Beauty Shop, or as I prefer to call it "Beauty Slop," is a spin-off of the popular Barbershop franchise, and is about as exciting as getting an extreme make-over at Super Cuts.

This rather obvious comedy features Queen Latifah as Gina Norris (this character first appeared in Barbershop 2), a talented hair dresser who sets out to fulfill her dream of running her own hair salon after experiencing endless verbal torture at the hands of her previous boss, an egomaniacal hair stylist (played by the super-swishy Kevin Bacon - as Kato Kalen).

My wife and I are good friends with a hair stylist, and every now and again, she tells us crazy little snippets of gossip she hears around the salon. Sadly, none of the stuff in Beauty Shop is half as entertaining.
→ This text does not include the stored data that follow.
Lemma uuid_locked_onData src raw st :
  truthy_str (Job.uuid (getJob id st)) = true ->
  Job.uuid (getJob id (onData w now id src raw st)) = Job.uuid (getJob id st).
Proof.
  intros Hu. unfold onData.
  apply (foldl_inv _ (fun s => Job.uuid (getJob id s) = Job.uuid (getJob id st))).
  - apply (foldl_inv _ (fun s => Job.uuid (getJob id s) = Job.uuid (getJob id st))).
    + done.
    + intros s l Hs. by rewrite uuid_kept_pushLog.
  - intros s l Hs. rewrite uuid_locked_scan_line; [done | by rewrite Hs].
Qed.

(** So does a container name. *)
Lemma cname_kept_pushLog line st :
  Job.containerName (getJob id (pushLog now id line st)) = Job.containerName (getJob id st).
Proof. by rewrite getJob_pushLog. Qed.

Lemma cname_locked_scan_line line st :
  truthy_str (Job.containerName (getJob id st)) = true ->
  Job.containerName (getJob id (scan_line w now id st line))
  = Job.containerName (getJob id st).
Proof.
  intros Hc. unfold scan_line, scan_uuid, scan_container. rewrite Hc. simpl.
  assert (Hk : forall jc, Job.containerName (getJob id (scan_uuid now id jc line st))
                          = Job.containerName (getJob id st)).
  { intros jc. unfold scan_uuid. destruct (negb _); [|done].
    destruct (extractUuidFrom line) as [u|]; [|done].
    destruct (nonempty u); [by rewrite getJob_setJob_ | done]. }
  destruct (match_group1 _ _ _); apply (Hk (getJob id st)).
Qed.

Lemma cname_locked_onData src raw st :
  truthy_str (Job.containerName (getJob id st)) = true ->
  Job.containerName (getJob id (onData w now id src raw st))
  = Job.containerName (getJob id st).
Proof.
  intros Hc. unfold onData.
  apply (foldl_inv _ (fun s => Job.containerName (getJob id s)
                               = Job.containerName (getJob id st))).
  - apply (foldl_inv _ (fun s => Job.containerName (getJob id s)
                                 = Job.containerName (getJob id st))).
    + done.
    + intros s l Hs. by rewrite cname_kept_pushLog.
  - intros s l Hs. rewrite cname_locked_scan_line; [done | by rewrite Hs].
Qed.
End Discovery.

(** C5, at the failing input: the first line matches an identifier pattern
    with [U1] and names a container [meetbot-U2]; [U1] is recorded by the
    first step of the loop body and then replaced by [U2] in the same
    iteration, because the second step tests the job as read before the
    first.  The final identifier is [U2], not the first match. *)
Theorem first_match_overwritten :
  let st := Sample.st_running in
  let jcur := getJob "j" st in
  let st1 := scan_uuid 2000 "j" jcur Conflict.line1 st in
  let st2 := scan_container Sample.silent 2000 "j" jcur Conflict.line1 st1 in
  let st' := onData Sample.silent 2000 "j" "[bot:stdout]" Conflict.chunk st in
  extractUuidFrom Conflict.line1 = Some Sample.U1
  /\ extractUuidFrom Conflict.line2 = Some Sample.U3
  /\ Job.uuid (getJob "j" st1) = Some Sample.U1
  /\ Job.uuid (getJob "j" st2) = Some Sample.U2
  /\ Job.uuid (getJob "j" st') = Some Sample.U2
  /\ Job.uuid (getJob "j" st') <> Some Sample.U1.
Proof. vm_compute. repeat split; congruence. Qed.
Instead, this flick more or less rehashes the concept of Barbershop. The problem is Beauty Shop doesn't have the edge of the film that spawned it - by shear repetition this premise has become about as sharp as a pair of Kindergarten scissors. Sure, there are a couple of funny one-liners here and there, but not enough to sustain a feature. Mostly we just get boring chit chat and the occasional cat fight.

Queen Latifah can be an engaging performer given the right material, and thankfully her character is a little more textured than the one-line spouting blowhard of Barbershop 2. She does dial it down a notch here (something she would have been well-advised to do in the wildly idiotic Bringing Down the House), but all the likability in the world can't hide the fact that Beauty Shop is nothing more than a little-off-the-top compared to the Barbershop films or more pointedly the wonderful banter on display between Eddie Murphy and Arsenio Hall's collection of characters in Coming to America.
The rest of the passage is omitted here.